Composta por 10 capítulos, a série “Fim”, original Globoplay, é protagonizada por Marjorie Estiano e Fábio Assunção, que dão vida, respectivamente, aos personagens Ruth e Ciro. Os dois carregam os arcos centrais, mas o trunfo da trama é transitar por entre o núcleo de personagens que orbitam o casal principal.
Os casais Irene (Débora Falabella) e Álvaro (Thelmo Fernandes), Norma (Laila Garin) e Silvio (Bruno Mazzeo), Neto (David Júnior) e Célia (Heloísa Jorge), e o solteirão Ribeiro (Emílio Dantas) têm espaço de tela com as micro narrativas paralelas que cada um carrega.
Como o enredo aborda a juventude, maturidade e velhice de um grupo de cinco amigos, a mudança temporal é constante no roteiro. No entanto, diferente do que se vê na maior parte dos produtos audiovisuais contemporâneos, “Fim” não explica o óbvio.
Não espere ver um letreiro gigante com especificações de datas, mas mantenha a tranquilidade, porque a história em nada é prejudicada por isso, muito pelo contrário. Todos os elementos do filme, da caracterização à trilha sonora e cenografia, se encarregam de ambientar o espectador sobre em qual momento a série está.
A caracterização, diga-se de passagem, peca pelo excesso.
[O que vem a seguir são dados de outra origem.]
(** X1.  An accepted INSERT INTO users, trigger included, keeps the
    constraints of the two tables: ids and emails stay unique, every user
    has a known id, an existing organization (if any) and one of the five
    roles, and every folder, the default ones included, has a name, an
    allowed folder type and references that resolve. *)
Theorem insert_user_keeps_consistency :
  forall (NEW : Schema.users_row) (d d' : Schema.db),
    SchemaInvariants.consistent d ->
    Schema.insert_user NEW d = Ok d' ->
    SchemaInvariants.consistent d'.
Proof.
  intros NEW d d' [Hids [Hemails [Husers Hfolders]]] Hins.
  destruct (insert_user_result NEW d d' Hins) as [Hok [Ha [Ho [Hu Hcf]]]].
  destruct (users_insert_ok_inv NEW d Hok) as [Hid [Hauth [Hfk [Hemail Hrole]]]].
  unfold SchemaInvariants.consistent. rewrite Hu, !map_app. simpl.
  split; [| split; [| split]].
  - apply NoDup_snoc; [exact Hids | apply uuid_in_false; exact Hid].
  - apply NoDup_snoc; [exact Hemails | apply uuid_in_false; exact Hemail].
  - apply Forall_app. split.
    + eapply Forall_impl; [| exact Husers].
      intros u [H1 [H2 H3]]. unfold SchemaInvariants.user_ok. rewrite Ha, Ho.
      repeat split; assumption.
    + constructor; [| constructor].
      unfold SchemaInvariants.user_ok. rewrite Ha, Ho. repeat split; assumption.
  - assert (Hold : Forall (SchemaInvariants.folder_ok d') (Schema.client_folders d)).
    { eapply Forall_impl; [| exact Hfolders].
      intros f [H1 [H2 [H3 [H4 H5]]]]. unfold SchemaInvariants.folder_ok.
      rewrite Ho, Hu, map_app.
      repeat split; try assumption; apply fk_ok_more; assumption. }
    destruct Hcf as [-> | ->]; [exact Hold |].
    apply Forall_app. split; [exact Hold |].
    repeat constructor; apply (default_folder_ok NEW d d'); simpl; auto.
Qed.

Lemma insert_user_keeps_consistency_witness :
  exists d',
    Schema.insert_user Examples.example_client Examples.example_db = Ok d' /\
    SchemaInvariants.consistent d'.
Proof.
  eexists. split; [reflexivity |].
  apply (insert_user_keeps_consistency Examples.example_client Examples.example_db);
    [| reflexivity].
  repeat split; simpl.
  - constructor; [intros [] | constructor].
  - constructor; [intros [] | constructor].
  - repeat constructor.
  - constructor.
Defined.

(** ** The occurrences table *)

Section OccurrenceInserts.

Import Schema.

Lemma insert_task_occurrence_ok (named : bool) (row : task_occurrences_row)
    (tbl tbl' : list task_occurrences_row) :
  insert_task_occurrence named row tbl = Ok tbl' ->
  tbl' = (tbl ++ [occurrence_defaults named row])%list
  /\ existsb (same_occurrence_key (occurrence_defaults named row)) tbl = false.
Proof.
  unfold insert_task_occurrence. cbv zeta. intros H.
  apply bind_ok in H as [[] [_ H]]. apply bind_ok in H as [[] [_ H]].
  apply bind_ok in H as [[] [_ H]]. apply bind_ok in H as [[] [Hu H]].
  apply guard_ok in Hu. apply negb_true_iff in Hu.
  injection H as <-. split; [reflexivity | exact Hu].
Qed.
Nos momentos em que os personagens atingiram a velhice, em meados de 2012, a maquiagem perde a naturalidade e se torna um recurso hiperbólico para demonstrar que os personagens envelheceram.
Nas demais sequências narrativas, o trabalho merece elogios, já que, com simplicidade, marca fases temporais sem recorrer às obviedades e superficialidades que poderiam prejudicar não apenas o desenvolvimento do roteiro, como também o próprio processo de edição das cenas.
Um dos feitos do seriado é expor o quão cruel o envelhecimento pode ser. Surgimento de doenças, perdas de entes queridos, separações de amigos e amores. O ciclo da vida dos cinco amigos é imprevisível, mas único e singular, assim como o de todas as outras pessoas, dentro e fora da ficção.
Direção e elenco em harmonia
Ser levado pelos 10 capítulos de “Fim” é, na verdade, um convite para ver o trabalho do diretor Andrucha Waddington em total consonância com a performance da equipe de intérpretes. Sem exageros, mas totalmente entregues, eles mostram a que veio.
Falar que Estiano é talentosa poderia ser um pleonasmo. A atriz, conhecida pela trajetória em novelas, filmes e séries, vivencia uma das personagens com mais camadas. O desejo de engravidar, o afastamento do marido por quem é perdidamente apaixonada e uma traição que resultou em uma nova vida são alguns dos arcos que Ruth transpassa, sendo atravessada, descosturada e atingida.
Em parceria com Marjorie, Fábio interpreta os desequilíbrios causados pela masculinidade tóxica de um personagem que não conseguiu aceitar, tampouco expor sua infertilidade. Na pele de Silvio, Bruno Mazzeo é um alívio cômico e, ao mesmo tempo, um personagem que irrita, provoca raiva e até mesmo ódio.
Débora Falabella passeia pelas minúcias e incertezas de Irene e vê-la em um papel tão distinto em “Terra e Paixão”, atual folhetim das nove da Rede Globo, escrito por Walcyr Carrasco e Thelma Guedes, apenas escancara a versatilidade cênica que ela possui
Laila Garin é um poço de firmeza e sensatez, é a bússola moral da trama e o apoio da personagem de Marjorie Estiano, com quem protagoniza cenas profundas e dramáticas. O casal formado por Neto (David Júnior) e Célia (Heloísa Jorge) é uma trama à parte. Do amor às discussões, eles representam bem aquele casal, perdidamente apaixonado, mas, nem por isso, é protegido dos impasses do cotidiano matrimonial.
Álvaro e Ribeiro, defendidos por Thelmo Fernandes e Emílio Dantas, são a amizade que a narrativa tanto expõe. Ao lado um do outro, eles enterram todos os outros e, depois, também morreram um após o outro, porque é dessa forma que eles viveram e dessa forma que eles morreram: juntos, ou quase.
Escrita por Fernanda Torres, que atua como Celeste na obra, “Fim” é definitivamente um dos maiores acertos do Grupo Globo para o último semestre deste ano. Ao longo de 10 capítulos, temas sensíveis e necessários são discutidos com delicadeza e profundidade.